Member of Parliament, Rajya Sabha
- In office 3 April 1996 – 2 April 2008
- Constituency: Maharashtra

Personal details
- Born: 31 January 1926 Karnal, Punjab, British India (present-day Haryana, India)
- Died: 17 December 2008 (aged 81–82) Mumbai, Maharashtra, India
- Party: Bharatiya Janata Party
- Spouse: Chandrakanta Goyal
- Children: 2, including Piyush Goyal
- Alma mater: B.Tech IIT-BHU

= Ved Prakash Goyal =

Indian politician

Ved Prakash Goyal (31 January 1926 – 17 December 2008) was an Indian politician and the Union Minister of Shipping in the Atal Bihari Vajpayee government in India from 2001 to 2003. He was the treasurer of Bharatiya Janata Party for a long time.
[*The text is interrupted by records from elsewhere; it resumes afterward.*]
(** * Multi-Agent AI Blog Generator: a shallow embedding of [streamlit_app.py]

    The script chains six calls to a chat-completion provider (research,
    outline, writing, editing, SEO, finalizer).  This development embeds the
    prompt builders, [call_llm], the six agents and the orchestration block
    that runs when the "Generate" button is pressed, and states the
    properties of the specification over that embedding.

    Conventions.
    - A Python [str] is a sequence of Unicode code points: [str := list N].
      String literals of the script are written [utf8 "..."], the decoding of
      the UTF-8 bytes of the literal.
    - A value that is a [str] or [None] (the provider's [message.content]) is
      an [option str].
    - The script mutates three things: the provider (one request per call),
      the page (Streamlit elements, in order) and its own variables.  They are
      threaded explicitly in a [World]; an uncaught Python exception is the
      [Raise] result. *)

From Stdlib Require Import List String Ascii ZArith NArith QArith Bool Lia.
From Stdlib Require Import DecimalString.
Import ListNotations.

Local Open Scope list_scope.

(** ** Python strings *)

Definition char := N.
Definition str := list char.

(** Decoding of a UTF-8 byte string into code points (used for the literals of
    the script only; those are well-formed UTF-8). *)
Fixpoint utf8 (s : string) : str :=
  match s with
  | EmptyString => []
  | String a s1 =>
    let x := N_of_ascii a in
    if (x <? 128)%N then x :: utf8 s1 else
    match s1 with
    | EmptyString => [x]
    | String b s2 =>
      let y := (N_of_ascii b - 128)%N in
      if (x <? 224)%N then ((x - 192) * 64 + y)%N :: utf8 s2 else
      match s2 with
      | EmptyString => [x; y]
      | String c s3 =>
        let z := (N_of_ascii c - 128)%N in
        if (x <? 240)%N then ((x - 224) * 4096 + y * 64 + z)%N :: utf8 s3 else
        match s3 with
        | EmptyString => [x; y; z]
        | String d s4 =>
          let t := (N_of_ascii d - 128)%N in
          ((x - 240) * 262144 + y * 4096 + z * 64 + t)%N :: utf8 s4
        end
      end
    end
  end.

(** [s.encode("utf-8")]: the bytes of [s], or [None] where Python raises
    [UnicodeEncodeError] (a lone surrogate code point). *)
Definition is_surrogate (c : char) : bool := ((55296 <=? c) && (c <=? 57343))%N.
(** What a walk reads and writes: [title.ref], [headings.ref],
    [_output.ref], [_ids] and the filter's state. *)
Record HtmlState : Type := {
  title : string;
  headings : list DocsHeading;
  output : string;
  ids : gset string;
  hook : Hook
}.

Definition emit (s : string) (st : HtmlState) : HtmlState :=
  {| title := title st; headings := headings st;
     output := output st +:+ s; ids := ids st; hook := hook st |}.

(** The heading branch for a tag other than [h1]: the id is recorded and
    the entry goes to the index. *)
Definition registerHeading (id content tag : string) (headingLevel : nat)
    (st : HtmlState) : HtmlState :=
  let headingsLen := length (headings st) in
  let headingData := Heading id tag content None in
  let pushed :=
    if (headingLevel =? 2)%nat then headings st ++ [headingData] else headings st in
  let attached :=
    if (2 <? headingLevel)%nat && negb (headingsLen =? 0)%nat
    then attachToLast (headingLevel - 1) headingData pushed
    else pushed in
  {| title := title st; headings := attached; output := output st;
     ids := {[ id ]} ∪ ids st; hook := hook st |}.

(** The opening and closing tags of a node, after the filter ran. *)
Definition tagsOf (tag link : option string) (attr : Attr) : string * string :=
  let attrs := renderAttrs attr in
  if truthy link && isAnchor tag
  then ("<a" +:+ attrs +:+ ">", "</a>")
  else if truthy tag
  then ("<" +:+ interpolate tag +:+ attrs +:+ ">", "</" +:+ interpolate tag +:+ ">")
  else ("", "").
(** X6.  A logical shift right by a strictly positive literal count is at
    most the largest signed value: against such an operand the unsigned
    comparisons with [MAX] fold to constants ([MAX >=u s] and [s <=u MAX]
    to 1, [MAX <u s] and [s >u MAX] to 0), and these constants are what
    the comparison gives on the shifted value of every literal. *)
Theorem lshr_max_patterns_sound (BI S : BuiltinInst) (y : SILValue)
  (L Ln : SILLocation) (T Tn : SILType) (MAX n : APInt.t) :
  APInt.wf MAX -> 0 < APInt.BitWidth MAX ->
  APInt.isMaxSignedValue MAX = true ->
  APInt.wf n -> APInt.isStrictlyPositive n = true ->
  getBuiltinKind S = LShr ->
  getArguments S = [y; IntegerLiteralInst Ln Tn n] ->
  let answer b :=
    Some (IntegerLiteralInst (getLoc BI) (getType BI) (APInt.mk 1 b)) in
  ((getBuiltinKind BI = ICMP_UGE ->
    getArguments BI = [IntegerLiteralInst L T MAX; BuiltinValue S] ->
    constantFoldCompare BI ICMP_UGE = answer 1)
   /\ (getBuiltinKind BI = ICMP_ULE ->
       getArguments BI = [BuiltinValue S; IntegerLiteralInst L T MAX] ->
       constantFoldCompare BI ICMP_ULE = answer 1)
   /\ (getBuiltinKind BI = ICMP_ULT ->
       getArguments BI = [IntegerLiteralInst L T MAX; BuiltinValue S] ->
       constantFoldCompare BI ICMP_ULT = answer 0)
   /\ (getBuiltinKind BI = ICMP_UGT ->
       getArguments BI = [BuiltinValue S; IntegerLiteralInst L T MAX] ->
       constantFoldCompare BI ICMP_UGT = answer 0))
  /\ forall Y, APInt.wf Y -> APInt.BitWidth Y = APInt.BitWidth MAX ->
       let shifted := constantFoldBitOperation Y n LShr in
       constantFoldComparison MAX shifted ICMP_UGE = APInt.mk 1 1
       /\ constantFoldComparison shifted MAX ICMP_ULE = APInt.mk 1 1
       /\ constantFoldComparison MAX shifted ICMP_ULT = APInt.mk 1 0
       /\ constantFoldComparison shifted MAX ICMP_UGT = APInt.mk 1 0.
Proof.
  intros HM Hw Hmax Hn Hpos HkS HAS answer. subst answer.
  assert (HS : isLShrByPositive (Some (BuiltinValue S)) = true).
  { unfold isLShrByPositive, matchLShrByLiteral, Arg.
    unfold getBuiltinKind in HkS. rewrite HkS, HAS. simpl. exact Hpos. }
  split.
  - repeat split; intros Hk HA;
      unfold constantFoldCompare, Arg; rewrite Hk, HA; simpl;
      change (nth_error (getArguments S) 0) with (Arg S 0);
      unfold isIntMax; simpl; rewrite ?Hmax;
      cbv beta iota;
      try rewrite HS; simpl; rewrite ?andb_false_r; simpl;
      try rewrite HS; reflexivity.
  - intros Y HY HwY shifted.
    assert (Hle : APInt.Val shifted <= APInt.Val MAX).
    { unfold APInt.isMaxSignedValue in Hmax. apply Z.eqb_eq in Hmax.
      unfold APInt.isStrictlyPositive, APInt.isNullValue in Hpos.
      apply andb_prop in Hpos. destruct Hpos as [_ Hnz].
      apply negb_true_iff, Z.eqb_neq in Hnz.
      destruct Hn as [Hn0 _]. destruct HY as [HY0 HY1].
      pose proof (pow2_half _ Hw) as Hh.
      pose proof (pow2_pos (APInt.BitWidth MAX - 1) ltac:(lia)) as Hp.
      subst shifted. simpl. unfold APInt.lshr.
      destruct (_ <=? _); simpl; [lia|].
      rewrite Z.shiftr_div_pow2 by lia.
      assert (2 <= 2 ^ APInt.Val n).
      { change 2 with (2 ^ 1) at 1. apply Z.pow_le_mono_r; lia. }
      assert (APInt.Val Y / 2 ^ APInt.Val n < 2 ^ (APInt.BitWidth MAX - 1)).
      { apply Z.div_lt_upper_bound; [lia|]. rewrite HwY in HY1. nia. }
      lia. }
    unfold constantFoldComparison, APInt.uge, APInt.ule, APInt.ult, APInt.ugt.
    rewrite (proj2 (Z.leb_le _ _) Hle), (proj2 (Z.ltb_ge _ _) Hle).
    repeat split; reflexivity.
Qed.

Lemma lshr_max_patterns_sound_witness :
  constantFoldCompare
    (builtinInst plainLoc (BuiltinIntegerType 1) ICMP_UGT
       [BuiltinIntegerType 8]
       [BuiltinValue
          (builtinInst plainLoc (BuiltinIntegerType 8) LShr
             [BuiltinIntegerType 8]
             [OtherValue 0 (BuiltinIntegerType 8); intLit 8 1]);
        intLit 8 127]) ICMP_UGT
  = Some (IntegerLiteralInst plainLoc (BuiltinIntegerType 1) (APInt.mk 1 0))
  /\ constantFoldComparison
       (constantFoldBitOperation (APInt.make 8 255) (APInt.make 8 1) LShr)
       (APInt.make 8 127) ICMP_UGT = APInt.mk 1 0.
Proof.
  pose proof (lshr_max_patterns_sound
    (builtinInst plainLoc (BuiltinIntegerType 1) ICMP_UGT
       [BuiltinIntegerType 8]
       [BuiltinValue
          (builtinInst plainLoc (BuiltinIntegerType 8) LShr
             [BuiltinIntegerType 8]
             [OtherValue 0 (BuiltinIntegerType 8); intLit 8 1]);
        intLit 8 127])
    (builtinInst plainLoc (BuiltinIntegerType 8) LShr
       [BuiltinIntegerType 8]
       [OtherValue 0 (BuiltinIntegerType 8); intLit 8 1])
    (OtherValue 0 (BuiltinIntegerType 8)) plainLoc plainLoc
    (BuiltinIntegerType 8) (BuiltinIntegerType 8)
    (APInt.make 8 127) (APInt.make 8 1)
    (APInt_make_wf 8 127 ltac:(lia)) ltac:(vm_compute; reflexivity) eq_refl
    (APInt_make_wf 8 1 ltac:(lia)) eq_refl eq_refl eq_refl) as [Hp Hs].
  split.
  - exact (proj2 (proj2 (proj2 Hp)) eq_refl eq_refl).
  - exact (proj2 (proj2 (proj2
             (Hs (APInt.make 8 255) (APInt_make_wf 8 255 ltac:(lia)) eq_refl)))).
Defined.
(** X11: every production setting follows [env.dist] and nothing else.  In
    a configuration the function returns, [UglifyJsPlugin] is present
    exactly when [env.dist] is truthy, and is then the last plugin;
    [NODE_ENV] is ['"production"'] and [ENV] is ['"dist"'] exactly then (and
    [NODE_ENV] is ['"development"'] with [ENV] one of ['"test"'] and
    ['"local"'] otherwise); [bail] and the linter's [failOnError] are
    [env.dist] itself.  [SassLintPlugin] is present exactly when [env.local]
    is truthy and [VisualizerWebpackPlugin] exactly when [env.stats] is. *)
Theorem production_follows_dist (env : value) (c : config) :
  exports env = Return c ->
  (In UglifyJsPlugin (plugins c) <-> flag "dist" env = true) /\
  (flag "dist" env = true -> last (plugins c) = Some UglifyJsPlugin) /\
  (forall ne en, In (DefinePlugin ne en) (plugins c) ->
     (ne = quoted "production" <-> flag "dist" env = true) /\
     (en = quoted "dist" <-> flag "dist" env = true) /\
     (flag "dist" env = false ->
      ne = quoted "development" /\ (en = quoted "test" \/ en = quoted "local"))) /\
  (exists ne en, In (DefinePlugin ne en) (plugins c)) /\
  prop "dist" env = Return (bail c) /\
  (forall v, In (XoLoader v) (rules c) -> v = bail c) /\
  (In SassLintPlugin (plugins c) <-> flag "local" env = true) /\
  (In VisualizerWebpackPlugin (plugins c) <-> flag "stats" env = true).
Proof.
  intros Hc.
  assert (Hu : env <> VUndefined) by (intros ->; discriminate).
  assert (Hn : env <> VNull) by (intros ->; discriminate).
  destruct (exports_defined env Hu Hn) as (vd & vp & Hd & _ & He).
  rewrite He in Hc. injection Hc as <-. cbn [plugins rules bail].
  assert (Hq1 : quoted "development" <> quoted "production")
    by (intros H%quoted_inj; discriminate).
  assert (Hq2 : quoted "test" <> quoted "dist")
    by (intros H%quoted_inj; discriminate).
  assert (Hq3 : quoted "local" <> quoted "dist")
    by (intros H%quoted_inj; discriminate).
  split; [(flags env; intuition discriminate)|].
  split; [(intros ->; destruct (flag "local" env), (flag "stats" env);
                reflexivity)|].
  split.
  { (intros ne en; flags env; intros Hin;
      repeat (destruct Hin as [Hin|Hin]; try discriminate Hin);
      try contradiction; injection Hin as <- <-;
      repeat split; try tauto; try congruence; try discriminate; eauto). }
  split; [(flags env; eauto 12)|].
  split; [exact Hd|].
  split; [(intros v [[= <-]|Hin]; [reflexivity|];
      repeat (destruct Hin as [Hin|Hin]; try discriminate Hin);
      contradiction)|].
  split; (flags env; intuition discriminate).
Qed.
He was a member of Rajya Sabha, the upper house of the Parliament of India. Piyush Vedprakash Goyal, the Minister of Commerce and Industry, Consumer Affairs, Food and Public Distribution, Textiles in the Government of India is the son of Ved Prakash Goyal.

== Early life ==
He was born in 1926 in Karnal in British Punjab and passed B.Sc. (Engg.). He was educated at Dayanand Anglo Vedic College, Lahore and at Banaras Hindu University.

== Personal life ==
He died from complications of brain tumor at the Hinduja Hospital in Mumbai on 17 December 2008.